**BRIEF**
The answer is to be an exact copy of the lines below running from the line with "Section fibers." down to the line with "x) (l1 ++ l2).", both ends included, and nothing more.

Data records

Lemma queue_size s q : qrep s q → (length q ≤ size (tasks s))%nat.
Proof.
  intros [Hnd _ _ Hl]. rewrite <- (size_list_to_set (C := gset nat)) by done. rewrite <- size_dom. apply subseteq_size. intros a Ha.
  apply elem_of_list_to_set, list_elem_of_lookup in Ha as [k Hk]. destruct (Hl k a Hk) as (t & Ht & _). by apply elem_of_dom.
Qed.
End queue.

(** [getTask] returns, of the tasks in the queue that have work, the first one
    with the fewest yielded fibers and counts the deployment; it returns none
    exactly when no task has work.  It takes tasks without work out of the
    queue and loses none with work, and the links of the queue stay right. *)
Theorem getTask_correct s q : qrep s q → (∀ a, a ∈ q → 0 ≤ yields s a < 2 ^ 63) →
  ∃ s' q' r, Queue.getTask s = Ok (s', r) ∧ got s q s' q' r.
Proof.
  intros Hq Hy. unfold Queue.getTask. rewrite (qr_head _ _ Hq).
  apply (scan_ok _ s [] q); [done|by apply queue_size|done|]. split; try done; intros a Ha; by apply elem_of_nil in Ha.
Qed.

(** Appending and removing a task are what they are on lists. *)
Theorem queue_enqueue_dequeue s l1 p l2 a t :
  qrep s (l1 ++ p :: l2) → a ∉ l1 ++ p :: l2 → Queue.tasks s !! a = Some t → Queue.next t = None → Queue.prev t = None →
  qrep (Queue.enqueueTask s a) (l1 ++ p :: l2 ++ [a]) ∧
  ∃ s', Queue.dequeueTaskLocked (Queue.enqueueTask s a) p = Ok s' ∧ qrep s' (l1 ++ l2 ++ [a]) ∧
    ∃ t', Queue.tasks s' !! p = Some t' ∧ Queue.next t' = None ∧ Queue.prev t' = None.
Proof.
  intros Hq Ha Ht Hn Hp. pose proof (enqueue_rep s _ a t Hq Ha Ht Hn Hp) as Hq'. rewrite <- app_assoc in Hq'. split; [done|].
  destruct (dequeue_rep _ l1 p (l2 ++ [a]) Hq') as (s' & E & Hr & _ & Hl). by exists s'.
Qed.

(** ** Fibers *)

Section fibers.
Import Fibers.
Context (guard region : Z).
Hypothesis Hguard : 0 ≤ guard.

(** The stacks in use and the free ones. *)
Record fibers_inv (f : FiberAllocator) (used : list Z) : Prop := {
  fi_num : initiallyAllocated ≤ numAllocated f ≤ maxFibersPerWorker;
  fi_slots : used ++ available f ≡ₚ slotStackBase guard region <$> seqZ 0 (numAllocated f);
}.

Inductive fiber_run : FiberAllocator → list Z → Prop :=
  | fr_new : fiber_run (newFiberAllocator guard region) []
  | fr_alloc f used f' x : fiber_run f used → canAllocate f = true → allocate guard region f = Some (f', x) → fiber_run f' (x :: used)
  | fr_free f l1 x l2 : fiber_run f (l1 ++ x :: l2) → fiber_run (deallocate f x) (l1 ++ l2).

Lemma removelast_snoc {A} (l : list A) x : removelast (l ++ [x]) = l.
Proof. induction l as [|y l IH]; [done|]. simpl. rewrite IH. by destruct l. Qed.

Lemma allocate_inv f used : fibers_inv f used → canAllocate f = true →
  ∃ f' x, allocate guard region f = Some (f', x) ∧ fibers_inv f' (x :: used).
Proof.
  intros [Hn Hs] Hc. unfold canAllocate in Hc. unfold allocate. destruct (available f) as [|y l _] eqn:Ea using rev_ind.
  - simpl. rewrite orb_false_r in Hc. rewrite Hc. apply Z.ltb_lt in Hc. eexists _, _. split; [done|]. split; simpl; [lia|].
    unfold initiallyAllocated in *. rewrite app_nil_r in *. rewrite seqZ_app by lia. rewrite fmap_app, <- Hs. simpl. by rewrite Permutation_app_comm.
  - rewrite last_snoc, removelast_snoc. eexists _, _. split; [done|]. split; [done|]. simpl. rewrite <- Hs.
    rewrite (Permutation_app_comm l [y]). simpl. by rewrite Permutation_middle.
Qed.

Lemma fiber_run_inv f used : fiber_run f used → fibers_inv f used.
Proof.
  induction 1 as [|f used f' x Hr IH Hc Ha|f l1 x l2 Hr [Hn Hs]].
  - split; [done|]. by simpl.
  - destruct (allocate_inv f used IH Hc) as (f1 & x1 & E & Hi). rewrite Ha in E. injection E as <- <-. done.
  - split; [done|]. simpl. rewrite <- Hs. rewrite <- !app_assoc. f_equiv. rewrite app_assoc, Permutation_app_comm. done.
Qed.
End fibers.

(** Whenever [canAllocate] says so a worker gets a fiber; the stacks of its
    fibers lie in the region mapped for the worker and do not overlap, with a
    guard page below each of them. *)
Theorem fiber_stacks_disjoint guard region f used :
  0 ≤ guard → fiber_run guard region f used →
  (Fibers.canAllocate f = true → is_Some (Fibers.allocate guard region f)) ∧
  (∀ x, x ∈ used → region + guard ≤ x ∧ x + Fibers.stackSize + guard + Fibers.workerMainStackSize ≤ region + Fibers.totalSize guard) ∧
  (∀ (i j : nat) x y, used !! i = Some x → used !! j = Some y → i ≠ j → x + Fibers.stackSize + guard ≤ y ∨ y + Fibers.stackSize + guard ≤ x).
Proof.
  intros Hg Hr. pose proof (fiber_run_inv guard region f used Hr) as Hi. split_and!.
  - intros Hc. destruct (allocate_inv guard region f used Hi Hc) as (f' & x & -> & _). done.
  - intros x Hx. assert (x ∈ Fibers.slotStackBase guard region <$> seqZ 0 (Fibers.numAllocated f)) as Hin.
    { rewrite <- (fi_slots _ _ _ _ Hi). apply elem_of_app. by left. }
    apply list_elem_of_fmap in Hin as (k & -> & Hk%elem_of_seqZ). pose proof (fi_num _ _ _ _ Hi) as Hn.
    unfold Fibers.slotStackBase, Fibers.totalSize, Fibers.maxFibersPerWorker, Fibers.stackSize, Fibers.workerMainStackSize in *. nia.
  - intros i j x y Hx Hy Hij.
    assert (NoDup (used ++ Fibers.available f)) as Hnd.
    { rewrite (fi_slots _ _ _ _ Hi). apply NoDup_fmap_2; [|apply NoDup_seqZ]. intros a b. unfold Fibers.slotStackBase, Fibers.stackSize. nia. }
    assert (x ≠ y) as Hne.
    { intros ->. apply Hij. apply NoDup_app in Hnd as [Hnd _]. by eapply (NoDup_lookup used). }
    assert (∀ z, z ∈ used → ∃ k, z = Fibers.slotStackBase guard region k) as Hk.
    { intros z Hz. assert (z ∈ Fibers.slotStackBase guard region <$> seqZ 0 (Fibers.numAllocated f)) as Hin.
      { rewrite <- (fi_slots _ _ _ _ Hi). apply elem_of_app. by left. }
      apply list_elem_of_fmap in Hin as (k & -> & _). by exists k. }
    destruct (Hk x) as [k ->]; [by eapply list_elem_of_lookup_2|]. destruct (Hk y) as [k' ->]; [by eapply list_elem_of_lookup_2|].
    assert (k ≠ k') by (by intros ->). unfold Fibers.slotStackBase, Fibers.stackSize in *. nia.
Qed.

(** Three tasks, the first without work, the second with a yielded fiber. *)
Definition sample_queue : Queue.Sched :=
  let w b y := Queue.mkWrapper b false None None y 0 in
  let s := Queue.mkSched None None (list_to_map [(1%nat, w false 0); (2%nat, w true 1); (3%nat, w true 0); (4%nat, w true 0)]) in
  Queue.enqueueTask (Queue.enqueueTask (Queue.enqueueTask s 1) 2) 3.

Lemma sample_queue_rep : qrep sample_queue [1; 2; 3]%nat.
Proof.
  apply (enqueue_rep _ [1; 2]%nat 3 (Queue.mkWrapper true false None None 0 0)); [|set_solver|reflexivity|reflexivity|reflexivity].
  apply (enqueue_rep _ [1]%nat 2 (Queue.mkWrapper true false None None 1 0)); [|set_solver|reflexivity|reflexivity|reflexivity].
  apply (enqueue_rep _ [] 1 (Queue.mkWrapper false false None None 0 0)); [|set_solver|reflexivity|reflexivity|reflexivity].
  split; [apply NoDup_nil_2|done|done|done].
Qed.

Lemma getTask_correct_witness : ∃ s' q' r, Queue.getTask sample_queue = Ok (s', r) ∧ got sample_queue [1; 2; 3]%nat s' q' r.
Proof.
  apply (getTask_correct sample_queue [1; 2; 3]%nat sample_queue_rep). intros a Ha.
  repeat (apply elem_of_cons in Ha as [-> |Ha]; [vm_compute; split; congruence|]). by apply elem_of_nil in Ha.
Defined.

Lemma queue_enqueue_dequeue_witness :
  qrep (Queue.enqueueTask sample_queue 4) [1; 2; 3; 4]%nat ∧
  ∃ s', Queue.dequeueTaskLocked (Queue.enqueueTask sample_queue 4) 2 = Ok s' ∧ qrep s' [1; 3; 4]%nat ∧
    ∃ t', Queue.tasks s' !! 2%nat = Some t' ∧ Queue.next t' = None ∧ Queue.prev t' = None.
Proof.
  apply (queue_enqueue_dequeue sample_queue [1]%nat 2 [3]%nat 4 (Queue.mkWrapper true false None None 0 0));
    [apply sample_queue_rep|set_solver|reflexivity|reflexivity|reflexivity].
Defined.

Lemma fiber_stacks_disjoint_witness :
  let f := Fibers.newFiberAllocator 4096 0 in
  (Fibers.canAllocate f = true → is_Some (Fibers.allocate 4096 0 f)) ∧
  (∀ x, x ∈ [] → 0 + 4096 ≤ x ∧ x + Fibers.stackSize + 4096 + Fibers.workerMainStackSize ≤ 0 + Fibers.totalSize 4096) ∧
  (∀ (i j : nat) x y, [] !! i = Some x → [] !! j = Some y → i ≠ j → x + Fibers.stackSize + 4096 ≤ y ∨ y + Fibers.stackSize + 4096 ≤ x).
Proof. intros f. apply (fiber_stacks_disjoint 4096 0 f []); [lia|apply fr_new]. Defined.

**RESPONSE BELOW**
Section fibers.
Import Fibers.
Context (guard region : Z).
Hypothesis Hguard : 0 ≤ guard.

(** The stacks in use and the free ones. *)
Record fibers_inv (f : FiberAllocator) (used : list Z) : Prop := {
  fi_num : initiallyAllocated ≤ numAllocated f ≤ maxFibersPerWorker;
  fi_slots : used ++ available f ≡ₚ slotStackBase guard region <$> seqZ 0 (numAllocated f);
}.

Inductive fiber_run : FiberAllocator → list Z → Prop :=
  | fr_new : fiber_run (newFiberAllocator guard region) []
  | fr_alloc f used f' x : fiber_run f used → canAllocate f = true → allocate guard region f = Some (f', x) → fiber_run f' (x :: used)
  | fr_free f l1 x l2 : fiber_run f (l1 ++ x :: l2) → fiber_run (deallocate f x) (l1 ++ l2).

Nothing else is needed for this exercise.